But expanded to six hours and told from a decidedly feminine perspective, “Dead Ringers” also offers an unusually clear-eyed look at reproductive healthcare in the United States — from the agony of infertility and pregnancy loss to the everyday perils of childbirth, particularly for women of color.
And it wastes no time in doing so: Minutes into the pilot episode, Beverly, who has been trying unsuccessfully to have a baby, scoops bloody tissue out of the toilet after experiencing yet another miscarriage. Soon after, in a visceral montage, she and Elliot do their thing — using forceps, scalpels, suction devices and all manner of verbal coaxing to deliver babies vaginally and via C-section, all the while blood splattering their shoes. Elsewhere, the show grapples with such fraught issues as the regulation of embryos grown outside the womb, the racist origins of modern gynecology, surrogacy and the influence of wealthy benefactors on medical research.
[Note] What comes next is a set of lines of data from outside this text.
(* ===== verification/StorageExamples.v ===== *)
(** * Concrete runs of the storage theorems

    The theorems on stored values, the commit log and the records of indexes,
    applied in the first transaction of a new database file. *)
From stdpp Require Import gmap.
From S2P Require Import Prelude Bytes Strings Layout Entries Hashes PageFormat Records NodeCodec CowTree TreeShape.
From S2P Require Import TreeInvariant TreeRep TreeDelete TreeScan Tree Flush FileStore Recovery Commit Atomicity.
From S2P Require Import TreeRead Snapshots Transactions Created StoredValues CommitCodec IndexRecords IndexBuilds.
From S2P Require Import SystemRecords CommitLog CommitHistory SnapshotReads CommitStreams Replication StreamDelivery.
#[local] Open Scope Z_scope.

(** The first transaction of the new file. *)
Lemma example_written : exists tx, beginUpdate example_created 1 = Ok tx /\ written [] tx.
Proof.
  destruct example_ok as [Hf Hr]. destruct example_begins as [tx Hb]. exists tx. split; [exact Hb|].
  by destruct (begin_written example_created 1 tx Hf ltac:(lia) Hb).
Qed.

Lemma stored_values_roundtrip_witness :
  exists tx, beginUpdate example_created 1 = Ok tx /\ keeps_value loadDocumentValue [] tx (bs "value") (storeDocumentValue tx (bs "value")) /\
    keeps_value loadSystemValue [] tx (bs "value") (storeSystemValue tx (bs "value")) /\
    keeps_value loadCommitValue [] tx [] (storeCommitValue tx []).
Proof.
  destruct example_written as (tx & Hb & Hw). exists tx. split; [exact Hb|].
  destruct (stored_values_roundtrip [] tx (bs "value") Hw ltac:(constructor)) as (H1 & H2 & _).
  destruct (stored_values_roundtrip [] tx [] Hw ltac:(constructor)) as (_ & _ & H3).
  split; [|split]; [exact H1|exact H2|exact H3].
Defined.

Lemma stored_values_terminate_witness :
  exists tx, beginUpdate example_created 1 = Ok tx /\ loadDocumentValue tx (replicate 49 x01) <> Err ErrFuel.
Proof.
  destruct example_written as (tx & Hb & Hw). exists tx. split; [exact Hb|].
  apply (stored_values_terminate tx (replicate 49 x01)). apply (w_ok _ _ Hw).
Defined.

Definition example_change : CommitChange := mk_CommitChange 7 [] example_id 1 [bs "name"; bs "age"] [] (bs "document") None None.

Lemma example_change_ok : change_ok example_change.
Proof. split; [unfold u32; cbn; lia|]. split; [reflexivity|]. split; unfold u64; cbn; lia. Qed.

Lemma commit_change_roundtrip_witness :
  exists encoded, encodeCommitChange example_change = Ok encoded /\
    decodeCommitChange encoded = Ok (mk_CommitChange 7 [] example_id 1 [bs "age"; bs "name"] [] (bs "document") None None) /\
    encodeCommitChange (mk_CommitChange 7 [] example_id 1 [bs "age"; bs "name"] [] (bs "document") None None) = Ok encoded.
Proof.
  destruct commit_change_roundtrip as [H1 H2].
  destruct (encodeCommitChange example_change) as [encoded|e] eqn:E; [|vm_compute in E; discriminate E].
  assert (Hd : decodeCommitChange encoded = Ok (mk_CommitChange 7 [] example_id 1 [bs "age"; bs "name"] [] (bs "document") None None)).
  { apply (H1 example_change encoded [bs "age"; bs "name"] example_change_ok E). vm_compute. reflexivity. }
  exists encoded. split; [reflexivity|]. split; [exact Hd|]. apply (H2 _ _ Hd). vm_compute. reflexivity.
Defined.

Definition example_index : IndexMeta :=
  mk_IndexMeta (bs "by_name_age") [] [mk_IndexField (bs "name") 1; mk_IndexField (bs "age") (-1)] true 12 5 3 9 0.

Lemma index_definition_roundtrip_witness :
  exists encoded, encodeIndexMeta example_index = Ok encoded /\
    decodeIndexMeta (bs "by_name_age") encoded = Ok (storedIndexMeta example_index (idx_Fields example_index)).
Proof.
  destruct index_definition_roundtrip as [H1 _].
  destruct (encodeIndexMeta example_index) as [encoded|e] eqn:E; [|vm_compute in E; discriminate E].
  exists encoded. split; [reflexivity|]. assert (Hok : index_ok example_index) by (unfold index_ok, u64; cbn; lia).
  destruct (H1 example_index encoded Hok E) as (fields & Hn & Hd). vm_compute in Hn. injection Hn as <-. exact Hd.
Defined.

(** ** The first commit of the log *)

Definition example_batch : CommitBatch := mk_CommitBatch 1 (replicate 16 x07) 1700000000000 0 [example_change].
Definition example_stored_batch : CommitBatch :=
  mk_CommitBatch 1 (replicate 16 x07) 1700000000000 0
    [mk_CommitChange 7 [] example_id 1 [bs "age"; bs "name"] [] (bs "document") None None].

Lemma example_append :
  match beginUpdate example_created 1 with
  | Ok tx => is_ok (AppendCommitRetained 20 tx 0 0 example_batch)
  | Err _ => false
  end = true.
Proof. vm_compute. reflexivity. Qed.

Lemma example_first : match beginUpdate example_created 1 with
  | Ok tx => tx_sequence tx = 1 /\ tx_retainedCommitBytes tx = 0 /\ root_IndexBuildCatalogRoot (tx_baseRoot tx) = 0 /\ f_readers (tx_file tx) = ∅
  | Err _ => False end.
Proof. vm_compute. done. Qed.

Lemma held_nothing tx kind h : held tx kind h 0 [].
Proof. exists O. split; [lia|by left]. Qed.

Lemma commit_log_retention_witness :
  exists tx, beginUpdate example_created 1 = Ok tx /\
  match AppendCommitRetained 20 tx 0 0 example_batch with
  | Err _ => False
  | Ok (root, keepFrom, tx') => keepFrom = 1 /\
      exists log, OpenTree tx' TreeCommitLog root = Ok log /\ readCommitFromTree 20 tx' log 1 = Ok example_stored_batch
  end.
Proof.
  destruct example_written as (tx & Hb & Hw). exists tx. split; [exact Hb|].
  pose proof example_append as Hap. pose proof example_first as Hfirst. rewrite Hb in Hap, Hfirst. destruct Hfirst as (Hs & Hret & Hib & Hrd).
  assert (Happ : appendable tx example_batch).
  { constructor; cbn [example_batch bt_Sequence bt_TransactionID bt_CommittedAt bt_CatalogRoot bt_Changes];
      [by rewrite Hs|reflexivity|lia|unfold u64; lia|]. constructor; [apply example_change_ok|constructor]. }
  pose proof (commit_log_retention 20 tx 0 0 example_batch [] 0 1 [] 0 [] Hw (held_nothing _ _ _) eq_refl Happ) as Hr.
  rewrite Hs, Hret, Hib, Hrd in Hr. specialize (Hr eq_refl ltac:(lia) eq_refl eq_refl eq_refl ltac:(change (length (bt_Changes example_batch)) with 1%nat; change (length (@nil KeyValue)) with O; lia)
    (held_nothing _ _ _) ltac:(lia) ltac:(constructor)).
  destruct (AppendCommitRetained 20 tx 0 0 example_batch) as [[[root keepFrom] tx']|]; [|discriminate Hap].
  destruct Hr as (changes & encoded & removed & rest & Hnorm & Happs & -> & Hle & (log & Ho & Hread) & _).
  assert (removed = []) as ->.
  { destruct removed as [|x removed]; [reflexivity|]. exfalso. rewrite zlen_cons in Hle. pose proof (zlen_nonneg removed).
    change (bt_Sequence example_batch) with 1 in Hle. lia. }
  split; [reflexivity|]. exists log. split; [exact Ho|].
  assert (Hst : normal_batch example_batch changes = example_stored_batch).
  { inversion Hnorm as [|? ? ? ? (paths & Hp & ->) Hnil]; subst. inversion Hnil; subst. vm_compute in Hp. injection Hp as <-. reflexivity. }
  rewrite <- Hst. change 1 with (bt_Sequence (normal_batch example_batch changes)). apply (Hread _ encoded). cbn [app] in Happs. rewrite <- Happs. by left.
Defined.

(** ** A run of commits and streams

    A stream opened on a file that was just created, a commit, and the delivery
    theorem at that world. *)
Lemma created_logged : logged example_created 0 0 1 [].
Proof. destruct example_ok as [Hf Hr]. apply logged_empty; [exact Hf|exact Hr|reflexivity|reflexivity|reflexivity]. Qed.

(** The file with a stream that starts at the beginning. *)
Definition example_opened : result LiveCommitStream * File := OpenLiveCommitStream example_created 0.
Definition example_stream : LiveCommitStream := mk_LiveCommitStream 1 0 0 false.
Definition example_noop : CommitBatch := noopBatch 1 0 (replicate 16 x07) 1700000000000.

Lemma example_opens : example_opened.1 = Ok example_stream.
Proof. vm_compute. reflexivity. Qed.

Lemma opened_logged : logged example_opened.2 0 0 1 [].
Proof.
  unfold example_opened, OpenLiveCommitStream.
  destruct (historyAfter (f_root example_created) 0) as [[]|] eqn:Eh; [|vm_compute in Eh; discriminate Eh].
  unfold addReaderPinUnlocked. destruct (to_u64 (f_nextPin example_created + 1) =? 0); cbn [snd]; apply logged_pins; try exact created_logged.
  - by eapply logged_map, created_logged.
  - apply map_Forall_insert_2; [unfold u64; cbn; lia|]. by eapply logged_map, created_logged.
Qed.

Lemma example_appends : (updateUnlockedAdvance always example_opened.2 1 (replicationNoop 20 (replicate 16 x07) 1700000000000)).1.1 = None.
Proof. vm_compute. reflexivity. Qed.

Lemma opened_built :
  built example_opened.2 1 (replicationNoop 20 (replicate 16 x07) 1700000000000) (logs 20 0 [] example_noop).
Proof.
  pose proof (replicationNoop_built example_opened.2 0 0 1 [] 20 (replicate 16 x07) 1700000000000 opened_logged) as H.
  assert (Hs : CommitSequence (f_meta example_opened.2) = 0) by (vm_compute; reflexivity).
  assert (Hr : root_CatalogRoot (f_root example_opened.2) = 0) by (vm_compute; reflexivity). rewrite Hs, Hr in H.
  apply H; [lia|cbn; lia|cbn; lia|reflexivity|lia|]. exists O, []. apply held_nothing.
Qed.

Lemma live_streams_deliver_witness :
  exists f', let w' := mk_world f' [opened example_stream] [example_noop] in
    rtc step (mk_world example_created [] []) w' /\
    exists n, forall fuel, (n < fuel)%nat -> (drain 1 fuel f' example_stream).1.1 = [example_noop].
Proof.
  pose proof example_appends as Ho.
  destruct (updateUnlockedAdvance always example_opened.2 1 (replicationNoop 20 (replicate 16 x07) 1700000000000)) as [[outcome f'] trace] eqn:Hup.
  cbn in Ho. subst outcome. exists f'. cbn zeta.
  assert (Hsteps : rtc step (mk_world example_created [] []) (mk_world f' [opened example_stream] [example_noop])).
  { eapply rtc_l; [|eapply rtc_l; [|apply rtc_refl]].
    - eapply (step_open _ example_opened.2 [] [] 0 example_stream); [lia|].
      rewrite <- example_opens. unfold example_opened. by destruct (OpenLiveCommitStream example_created 0).
    - apply (step_append always example_opened.2 f' trace [opened example_stream] [] 0 0 1 [] 20 _ example_noop [noopChange]
        opened_logged ltac:(lia) opened_built Hup).
      constructor; [|constructor]. exists [bs "_replication.noop"]. split; [vm_compute; reflexivity|reflexivity]. }
  split; [exact Hsteps|].
  destruct (live_streams_deliver 0 (mk_world example_created [] []) (mk_world f' [opened example_stream] [example_noop]) 0 (opened example_stream)) as (n & Hn).
  - exists 0%nat, 0%nat, []. split; [exact created_logged|]. split; [reflexivity|]. split; [unfold u64; cbn; lia|].
    split; [reflexivity|]. split; [reflexivity|]. split; [lia|reflexivity].
  - exact Hsteps.
  - reflexivity.
  - reflexivity.
  - exists n. intros fuel Hfu. specialize (Hn fuel Hfu). cbn [w_ledger w_file length opened se_stream] in Hn.
    destruct (drain 1 fuel f' example_stream) as [[rest f''] stream']. destruct Hn as (Hn & _). exact Hn.
Defined.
“We knew we wanted it to begin in a really grounded place,” said Birch in a joint phone conversation with Weisz, who played a hands-on role as an executive producer on the series. “The twins are so ambitious, and they have these very clear ideas about how to make things better, that I felt like I needed to make the case for imagining something different. We wanted the births to feel real and for those patients to feel like real women who walk in and out of clinics today.”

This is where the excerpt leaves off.